Ещё круче было найти и «прихватизировать» строительные патроны. Те самые, серенькие, с красной головкой. Их обладатель автоматически повышал свой дворовый статус до предпоследнего уровня. Потому что последний – это когда у тебя есть машинка на радиоуправлении. Легче всего было поставить патрон на асфальт и дать по нему сверху кирпичом. Конечно, тоже украденным на стройке. Или бросить несколько патронов в костёр. В отличие от боевых патронов, использовать строительные было относительно безопасно. Взрывы тревожили костёр, угли разлетались в разные стороны, но, как правильно заметил Шкура, головешки – не пули.

Если не нашёл строительные патроны, не беда, это взрывному делу не помеха. Ведь на стройке всегда можно найти дюбели. Важнейшая особенность дюбеля – наличие ограничительной шляпки, напоминающей юбочку у поганки. Благодаря ей можно было сделать взрыв абсолютно из ничего. Дюбелем с помощью кирпича выдалбливали в асфальте небольшую дырку как раз до ограничительной муфты. Затем счищали в углубление серу с нескольких десятков спичек. Ставили дюбель сверху, примеривались и бросали сверху кирпич. Хорошо, если успеваешь закрыть уши. Проведение взрывных работ в вечернее время добавляло к звуковому ряду неплохой визуальный эффект. Нет, так мы в то время не говорили. «Зыкинская вспышка получалась» – так правильнее.

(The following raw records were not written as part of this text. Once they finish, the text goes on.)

(* ===== verification/Hooks.v ===== *)
(** * All programs together

    The programs [recorder.bpf.c] attaches, the steps of the userspace, and
    what holds of any interleaving of them. *)
From S2P Require Import Prelude Bpf State Names Keys Report Syscalls Activity DPath FsEvents.

(** ** The programs and the userspace *)

Section hooks.
Context {KR : Kernel} (cfg : Rodata).

(** An instance of a program: for some process, with some arguments, those of
    the probed function in registers of 64 bits. *)
Inductive hook : bpf Z → Prop :=
| hook_file_open cur k root f : hook (file_open cfg cur k root f)
| hook_file_lock cur k root f : hook (file_lock cfg cur k root f)
| hook_mmap_file cur k root f prot : hook (mmap_file cfg cur k root f prot)
| hook_bprm_check cur k root f : hook (bprm_check_security cfg cur k root f)
| hook_path_mkdir cur k root dir d t mode : hook (path_mkdir cfg cur k root dir d t mode)
| hook_path_mknod cur k root dir d t mode : hook (path_mknod cfg cur k root dir d t mode)
| hook_path_unlink cur k root dir d t : hook (path_unlink cfg cur k root dir d t)
| hook_socket cur ctx : hook (sys_enter_socket cfg cur ctx)
| hook_capable cur cap opt : in_u 64 cap → hook (cap_capable cfg cur cap opt)
| hook_execve cur a b c : hook (sys_enter_execve cfg cur a b c)
| hook_execveat cur a b c : hook (sys_enter_execveat cfg cur a b c)
| hook_exec cur : hook (sched_process_exec cfg cur)
| hook_exit cur : hook (sched_process_exit cfg cur)
| hook_fork p c t : hook (sched_process_fork cfg p c t)
| hook_sys_enter cur args : hook (sys_enter cfg cur args)
| hook_getgid : hook sys_enter_getgid.
End hooks.

(** The userspace switches the recording, sets the exclusions, and removes
    entries: the syscalls of a profile it has collected, and the bookkeeping
    when a recording starts or stops. *)
Inductive user_step : World → World → Prop :=
| user_recording w b : user_step w {| w with is_recording := [b] |}
| user_exclude_mntns w m : user_step w {| w with exclude_mntns := m |}
| user_exclude_keys w m : user_step w {| w with exclude_keys := m |}
| user_syscalls w key :
    user_step w {| w with recorded_syscalls := delete key (recorded_syscalls w) |}
| user_active w a : user_step w {| w with active_pids := delete a (active_pids w) |}
| user_child w p : user_step w {| w with child_pids := delete p (child_pids w) |}
| user_caps w key : user_step w {| w with recorded_caps := delete key (recorded_caps w) |}
| user_sockets w key :
    user_step w {| w with recorded_sockets := delete key (recorded_sockets w) |}.

Ltac unfold_progs ::=
  progress unfold get_mntns, key_excluded, filtered_out, count_lost, submit_event,
    initialized_before, clear_seccomp, clear_apparmor, fetch_or_bit,
    already_recorded, report_again, report_once, report_process, container_start,
    syscalls_value, sys_enter, sys_enter_getgid, sys_enter_socket, cap_capable,
    submit_exec_event, sys_enter_execve, sys_enter_execveat, sched_process_exec,
    sched_process_exit, sched_process_fork, resolve_path, append_slash, set_header,
    event_path, remember, register_fs_event_locked, add_busy, register_fs_event,
    register_file_event, when_recording, file_open, file_lock, mmap_file,
    bprm_check_security, path_mkdir, path_mknod, path_unlink.

(** ** Results *)

Ltac solve_leaves :=
  repeat match goal with
  | |- ∀ _, _ => intro
  | |- leaves _ (_ ≫= _) => apply leaves_bind
  | |- leaves _ (mret _) => constructor; reflexivity
  | |- leaves _ (if ?b then _ else _) => destruct b
  | |- leaves _ (match ?o with Some _ => _ | None => _ end) => destruct o
  | |- leaves _ (let '(_, _) := ?p in _) => destruct p
  | |- leaves _ _ => unfold_progs; cbv zeta
  end.

Section results.
Context {KR : Kernel} (cfg : Rodata).

Lemma hook_leaves p : hook cfg p → leaves (λ r, r = 0) p.
Proof. intros []; solve_leaves. Qed.

(** C8 No program ever returns anything but 0, whatever the map updates,
    reservations and reads in it return and however the programs interleave:
    an LSM program never denies the operation it observes. *)
Theorem hooks_return_0 w0 ts w i r :
  reachable (hook cfg) user_step w0 (ts, w) → ts !! i = Some (Ret r) → r = 0.
Proof.
  apply (pool_leaves (hook cfg) user_step (λ r, r = 0)). apply hook_leaves.
Qed.
End results.

(** ** Invariants of any interleaving *)

Lemma keeps_preserves {T A} (π : World → T) (P : T → Prop) (p : bpf A) :
  keeps π p → preserves (λ w, P (π w)) p.
Proof. intros H. eapply guar_preserves; [|exact H]. simpl. intros w w' ->. done. Qed.

Ltac walk_preserves :=
  repeat match goal with
  | |- ∀ _, _ => intro
  | |- preserves (λ w, ?P (?π w)) ?p => apply (keeps_preserves π P p); solve [solve_keeps]
  | |- preserves _ (_ ≫= _) => apply preserves_bind
  | |- preserves _ (mret _) => apply preserves_ret
  | |- preserves _ (if ?b then _ else _) => destruct b
  | |- preserves _ (match ?o with Some _ => _ | None => _ end) => destruct o
  | |- preserves _ (let '(_, _) := ?p in _) => destruct p
  | |- preserves _ (upd _) => apply preserves_upd; intros ? ?
  | |- preserves _ (act _) => apply preserves_actI; intros ? ?
  | |- preserves _ (bpf_map_update_elem _ _ _ _ _) => apply preserves_actI; intros ? ?
  | |- preserves _ (bpf_lru_update_elem _ _ _ _ _) => apply preserves_actI; intros ? ?
  | |- preserves _ (bpf_map_delete_elem _ _) => apply preserves_actI; intros ? ?
  | |- preserves _ (map_store _ _ _) => apply preserves_upd; intros ? ?
  | |- preserves _ (map_fetch _ _ _ _) => apply preserves_actI; intros ? ?
  | |- preserves _ _ => unfold_progs; cbv zeta
  end.

Section invariants.
Context {KR : Kernel} {KRok : KernelOk} (cfg : Rodata).

(** Every recorded entry is a bit map of [MAX_SYSCALLS] zeros and ones, and
    there are at most [MAX_ENTRIES] of them. *)
Definition syscalls_ok (m : gmap Z (list Z)) : Prop :=
  Z.of_nat (size m) <= MAX_ENTRIES ∧
  ∀ k v, m !! k = Some v →
    Z.of_nat (length v) = MAX_SYSCALLS ∧ Forall (λ b, b = 0 ∨ b = 1) v.

Lemma syscalls_ok_delete k m : syscalls_ok m → syscalls_ok (delete k m).
Proof.
  intros [Hs Hv]. split.
  - enough (size (delete k m) <= size m)%nat by lia.
    apply map_subseteq_size, delete_subseteq.
  - intros k' v Hk. apply lookup_delete_Some in Hk as [_ Hk]. eauto.
Qed.

Lemma syscalls_ok_mark k id m :
  syscalls_ok m → syscalls_ok (alter (mark_syscall id) k m).
Proof.
  intros [Hs Hv]. split; [by rewrite <- (size_dom (alter _ _ _)), dom_alter_L, size_dom|].
  intros k' v. rewrite lookup_alter_Some.
  intros [(-> & v' & Hk & ->)|(_ & Hk)]; [|eauto].
  destruct (Hv _ _ Hk) as [Hl Hf]. unfold mark_syscall. rewrite length_insert.
  split; [done|]. apply Forall_insert; auto.
Qed.

Lemma syscalls_ok_update t k m :
  syscalls_ok m →
  syscalls_ok (hash_update t MAX_ENTRIES m k no_syscalls BPF_NOEXIST).2.
Proof.
  intros [Hs Hv]. destruct (hash_update _ _ _ _ _ _) as [rc m'] eqn:E. simpl.
  destruct (decide (rc = 0)) as [->|Hrc].
  - destruct (decide (is_Some (m !! k))) as [Hk|Hk].
    { pose proof (hash_update_exist t MAX_ENTRIES m k no_syscalls Hk) as Hx.
      by rewrite E in Hx. }
    apply eq_None_not_Some in Hk.
    apply hash_update_0 in E as [-> Hroom]. specialize (Hroom Hk). split.
    + rewrite map_size_insert_None by done. lia.
    + intros k' v [[_ <-]|[_ Hk']]%lookup_insert_Some; [|eauto].
      unfold no_syscalls. rewrite length_replicate. split; [done|].
      apply Forall_replicate. auto.
  - apply hash_update_err in E as [-> _]; done.
Qed.

Lemma hook_syscalls_ok p :
  hook cfg p → preserves (λ w, syscalls_ok (recorded_syscalls w)) p.
Proof.
  intros []; walk_preserves.
  all: try (brun; repeat case_match; simplify_eq; brun;
    auto using syscalls_ok_delete, syscalls_ok_mark; fail).
  brun. match goal with |- context [hash_update ?t ?m ?r ?k ?v ?f] =>
    pose proof (syscalls_ok_update t k r ltac:(assumption)) as Hu end.
  by destruct (hash_update _ _ _ _ _ _).
Qed.

(** No program excludes anything. *)
Lemma hook_keeps_excluded p : hook cfg p → keeps (λ w, (exclude_mntns w, exclude_keys w)) p.
Proof. intros []; solve_keeps. Qed.

(** In every interleaving of the programs on any number of CPUs with the
    userspace, the recorded syscalls of a key are a bit map of
    [MAX_SYSCALLS] zeros and ones, and the map does not exceed its size. *)
Lemma syscalls_bitmaps w0 ts w :
  syscalls_ok (recorded_syscalls w0) →
  reachable (hook cfg) user_step w0 (ts, w) → syscalls_ok (recorded_syscalls w).
Proof.
  intros H0 Hr.
  apply (pool_preserves (hook cfg) user_step (λ w, syscalls_ok (recorded_syscalls w)))
    in Hr as [? _]; [done|apply hook_syscalls_ok| |done].
  intros w1 w2 H Hu. destruct Hu; brun; auto using syscalls_ok_delete.
Qed.
End invariants.

(** ** Witnesses *)

Section witnesses.
#[local] Existing Instance demo_kernel.
#[local] Existing Instance demo_kernel_ok.

Lemma hooks_return_0_witness :
  result (file_open demo_cfg demo_task (chain_kmem 2) chain_root demo_file) demo_world = 0.
Proof.
  apply (hooks_return_0 demo_cfg demo_world
    [Ret (result (file_open demo_cfg demo_task (chain_kmem 2) chain_root demo_file) demo_world)]
    (exec (file_open demo_cfg demo_task (chain_kmem 2) chain_root demo_file) demo_world) 0).
  - apply run_reachable. constructor.
  - reflexivity.
Defined.
End witnesses.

Но чемпионом по вспышкам были салютины. Несколько раз в год – 23 февраля, 9 мая, 7 ноября, а потом вместо этого в День России – на Воробьёвых горах давали салют. На следующее утро со всех окрестных районов на крутые склоны правого берега Москвы-реки стекались пацаны. Старшие говорили, что раньше на это время даже объявляли «салютное перемирие»: если между районами велась «война», боевые действия на время сбора салютин останавливали.

Салютина, не догоревшая во время залпа и упавшая на землю, могла быть заново подожжена и отправлена в небо. Ради этого и шастали по лесистым склонам подрастающие любители фейерверков. Внимательно смотрели под ноги, стараясь обнаружить в траве серый квадратик размером чуть больше кусочка сахара. Насобираешь таких полные карманы и быстрее бежишь к себе на район, ожидать наступления сумерек.